Por Francisco Javier Rodríguez.
Licenciado en Derecho por la Universidad Autónoma de México. Abogado postulante. Presidente de la Comisión de Asuntos Internacionales de Coparmex Metropolitano. Comunicador y columnista para varios medios escritos en México.
El mundo político de la segunda mitad del siglo XX, fraccionado en dos bloques encontrados en el marco de la Guerra Fría, abría la consciencia de una nueva ideología de protesta, que se adueñaba de la forma de hacer política en el mundo, lo mismo en el bloque oriental y occidental.
Los movimientos contraculturales, portadores de la semilla del cambio de las conciencias y los sucesos políticos en todo el mundo desahogaron en un cambio radical, que a finales de los años 80 ‘s derribó la “cortina de hierro” y su fundamento ideológico. Eso significa que las masas tomaron bajo su control la dirección de sus destinos y sus gobiernos. No más Oriente, ni Occidente.
El contexto político que nos ocupa en esta ocasión también llegó a México en voz de varios grupos sociales, principalmente de sus jóvenes. Miles de estudiantes mexicanos, simpatizantes de movimientos contraculturales del siglo XX fueron duramente reprimidos por el gobierno en turno en octubre de 1968. Represión que por intereses nacionales y por la cercanía de México con Estados Unidos llegó a su culminación el 2 de octubre del mismo año con el homicidio de cientos de jóvenes que celebraban una asamblea informativa en la emblemática “Plaza de la Tres Culturas” en Tlatelolco, Ciudad de México.

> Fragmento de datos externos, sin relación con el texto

(** A spine is still one when its end is left out. *)
Lemma spine_app kids p q : spine store kids (p ++ q) → spine store kids p.
Proof.
  revert kids. induction p as [|a p IH]; intros kids Hs; [done|].
  destruct Hs as (init & o & -> & Ho & Hclosed & Hs).
  exists init, o. split_and!; [done|done| |by eapply IH].
  intros c b Hc Hb Hin. apply (Hclosed c b Hc Hb).
  simpl in *. apply elem_of_cons in Hin as [Hin|Hin]; [subst; by left|].
  right. apply elem_of_app. by left.
Qed.

(** Trees that were read with some fuel are read with more. *)
Lemma reify_all_mono n m l f :
  mapM (reify n store) l = Some f → n ≤ m → mapM (reify m store) l = Some f.
Proof.
  intros Hf Hnm. apply mapM_Some. apply mapM_Some in Hf.
  eapply Forall2_impl; [done|]. intros c t Hc. simpl in Hc. eauto using reify_mono.
Qed.

End store.

Lemma graft_snoc d h f t :
  graft (S d) h (f ++ [t])
  = f ++ [Header (level t) (title t) (slug t) (graft d h (children t))].
Proof. simpl. rewrite reverse_snoc. simpl. by rewrite reverse_involutive. Qed.

(** ** Reachability after a push *)

Section linked.
Context (store : list Obj.t) (new : Obj.t).

Local Abbreviation N := (length store).

Lemma linked_lookup_other top a :
  a ≠ top → a < N → linked store new top !! a = store !! a.
Proof.
  intros. unfold linked. rewrite lookup_app_l by (rewrite length_alter; done).
  by rewrite list_lookup_alter_ne.
Qed.

Lemma linked_lookup_top top o :
  store !! top = Some o → linked store new top !! top = Some (Obj.push_child N o).
Proof.
  intros Ho. unfold linked. pose proof (lookup_lt_Some _ _ _ Ho).
  rewrite lookup_app_l by (rewrite length_alter; done).
  by rewrite list_lookup_alter_eq, Ho.
Qed.

Lemma linked_lookup_new top : linked store new top !! N = Some new.
Proof.
  unfold linked. rewrite lookup_app_r by (rewrite length_alter; done).
  rewrite length_alter. by replace (N - length store) with 0 by lia.
Qed.

Lemma linked_length top : length (linked store new top) = S N.
Proof. unfold linked. rewrite length_app, length_alter. simpl. lia. Qed.

End linked.

Section push_store.
Context (store : list Obj.t) (new : Obj.t).
Context (Hk : kids_ok store) (Hnew : Obj.children new = []).

Local Abbreviation N := (length store).

Lemma linked_reaches_new top b : reaches (linked store new top) N b → b = N.
Proof.
  inversion 1 as [|a o c b' Ho Hc _]; [done|subst].
  rewrite linked_lookup_new in Ho. injection Ho as <-.
  rewrite Hnew in Hc. by apply elem_of_nil in Hc.
Qed.

(** Below the new object the only new edge is the one from [top]. *)
Lemma linked_reaches top a b :
  reaches (linked store new top) a b → a < N →
  reaches store a b ∨ (b = N ∧ reaches store a top).
Proof.
  induction 1 as [a|a o c b Ho Hc Hreach IH]; intros Ha; [left; constructor|].
  destruct (decide (a = top)) as [->|Hne].
  - destruct (lookup_lt_is_Some_2 store top Ha) as [o' Ho'].
    rewrite (linked_lookup_top _ _ _ _ Ho') in Ho. injection Ho as <-.
    simpl in Hc. apply elem_of_app in Hc as [Hc|Hc].
    + destruct (Hk _ _ _ Ho' Hc) as [_ HcN]. 
      destruct (IH HcN) as [?|[-> ?]].
      * left. by eapply reaches_step.
      * right. split; [done|constructor].
    + apply list_elem_of_singleton in Hc as ->.
      apply linked_reaches_new in Hreach as ->.
      right. split; [done|constructor].
  - rewrite linked_lookup_other in Ho by done.
    destruct (Hk _ _ _ Ho Hc) as [_ HcN].
    destruct (IH HcN) as [?|[-> ?]].
    + left. by eapply reaches_step.
    + right. split; [done|]. by eapply reaches_step.
Qed.

(** A tree that does not hold [top] is the same tree afterwards. *)
Lemma linked_reify top n a :
  a < N → ¬ reaches store a top →
  reify n (linked store new top) a = reify n store a.
Proof.
  intros Ha Hno. apply reify_frame. intros b Hb.
  apply linked_lookup_other.
  - intros ->. done.
  - by eapply reaches_alloc.
Qed.

Lemma linked_kids_ok top : kids_ok (linked store new top).
Proof.
  intros a o c Ho Hc. rewrite linked_length.
  destruct (decide (a = N)) as [->|HaN].
  { rewrite linked_lookup_new in Ho. injection Ho as <-.
    rewrite Hnew in Hc. by apply elem_of_nil in Hc. }
  assert (a < N) as Ha.
  { apply lookup_lt_Some in Ho. rewrite linked_length in Ho. lia. }
  destruct (decide (a = top)) as [->|Hne].
  - destruct (lookup_lt_is_Some_2 store top Ha) as [o' Ho'].
    rewrite (linked_lookup_top _ _ _ _ Ho') in Ho. injection Ho as <-.
    simpl in Hc. apply elem_of_app in Hc as [Hc|Hc].
    + destruct (Hk _ _ _ Ho' Hc). lia.
    + apply list_elem_of_singleton in Hc as ->. lia.
  - rewrite linked_lookup_other in Ho by done.
    destruct (Hk _ _ _ Ho Hc). lia.
Qed.

Lemma linked_level_at top a :
  a < N → level_at (linked store new top) a = level_at store a.
Proof.
  intros Ha. unfold level_at. destruct (decide (a = top)) as [->|Hne].
  - destruct (lookup_lt_is_Some_2 store top Ha) as [o' Ho'].
    by rewrite (linked_lookup_top _ _ _ _ Ho'), Ho'.
  - by rewrite linked_lookup_other.
Qed.

Lemma linked_reify_new top n :
  reify (S n) (linked store new top) N
  = Some (Header (Obj.level new) (Obj.title new) (Obj.slug new) []).
Proof. simpl. rewrite linked_lookup_new. simpl. by rewrite Hnew. Qed.

(** Trees away from [top] stay as they are. *)
Lemma linked_reify_all top n m l f :
  mapM (reify n store) l = Some f → n ≤ m →
  (∀ c, c ∈ l → ¬ reaches store c top) →
  mapM (reify m (linked store new top)) l = Some f.
Proof.
  intros Hf Hnm Hno. apply mapM_Some. apply mapM_Some in Hf.
  induction Hf as [|c t l f Hc _ IH]; [constructor|].
  constructor.
  - rewrite linked_reify.
    + by eapply reify_mono.
    + destruct n; [done|]. simpl in Hc.
      destruct (store !! c) eqn:E; [|done]. by eapply lookup_lt_Some.
    + apply Hno. left.
  - apply IH. intros c' Hc'. apply Hno. by right.
Qed.

Lemma child_not_reaches a o c :
  store !! a = Some o → c ∈ Obj.children o → ¬ reaches store c a.
Proof.
  intros Ho Hc Hr. apply reaches_le in Hr; [|done].
  destruct (Hk _ _ _ Ho Hc). lia.
Qed.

Luego del 68 mexicano, el oficialismo también se valió del control, la vigilancia y la represión violenta de los movimientos sociales, que por su causa o por sus intereses, bien podían desestabilizar el país. Todo esto pasaba en el México de la segunda mitad del siglo XX.
En el México moderno, digamos a partir de la segunda década del siglo XXI, la represión social va cayendo en desuso. Sin embargo, hay otras maneras “modernas” de vigilar a los mexicanos sin incurrir en el uso de la violencia institucionalizada: nos referimos al espionaje social.
Según declaraciones e información difundida por el grupo de hackers denominado “guacamayas”, el gobierno mexicano usó el avanzado “software pegasso” para espiar a activistas, pueblos originarios, madres buscadoras, luchadores sociales, políticos de oposición, adversarios y demás personas cuya actividad es importante para el gobierno. El espionaje y el uso de ese software es una función extraoficial del Ejército Mexicano.
Resulta que hace unos meses el Ejecutivo Federal reconoció que el gobierno mexicano usó el “software pegasso” para ejecutar actos de inteligencia militar, no así para espiar a los mexicanos, que nuestro Ejército no espía, sino que se limita a custodiar y garantizar la seguridad del país. Sin embargo, el testimonio de varias personas que pertenecen a alguno de los grupos aquí citados manifiesta lo contrario. La realidad es contraria a los argumentos del gobierno mexicano.
El párrafo doce del artículo 16 de la Constitución mexicana señala que las comunicaciones privadas son inviolables, y que la Ley sancionará cualquier violación a esta categórica prohibición constitucional. El texto señala una excepción: las comunicaciones privadas pueden ser intervenidas únicamente a petición del Ministerio Público y cuando se trate de asuntos en materia penal. En este caso, será un Juez quien apruebe la solicitud de intervención de comunicaciones privadas solicitada por la autoridad investigadora.
La prohibición prevista en el artículo 16 Constitucional ya citado debe acatarse por todas las autoridades del Estado mexicano. Pero en la práctica, desde el siglo XX, las autoridades mexicanas, sobre todo el Poder Ejecutivo, transgreden esta prohibición en aras del “orden de la Nación”.
Desde el siglo pasado, el espionaje se ha convertido en una de las herramientas de control social más efectivas del Poder Ejecutivo, sin importar, obviamente, las prohibiciones legales.
El espionaje oficial normalmente culmina con alguna reacción tendiente a resolver definitivamente alguna intentona de insurrección, protesta o, incluso, algún ataque contra el interés oficial. Esa es la finalidad del espionaje en México: la conservación del orden público, o sea, la estabilidad política del gobierno en turno.
En ese aspecto, en México, los avances y progresos en materia de protección de derechos humanos resultan nugatorios en vista de que en la realidad es precisamente el Poder Público el ente que aún ostenta el control y la vigencia efectiva de los derechos fundamentales de los mexicanos. Desde su reconocimiento, los Derechos Humanos constituyen el medio de control de los ciudadanos frente a actos arbitrarios del Poder Público. Los límites de los actos de autoridad inician donde comienza el alcance de los Derechos Humanos. En América Latina, aún hace falta mucho para que los Derechos Humanos alcancen el reconocimiento y el respeto que previeron sus creadores hace ya varios siglos.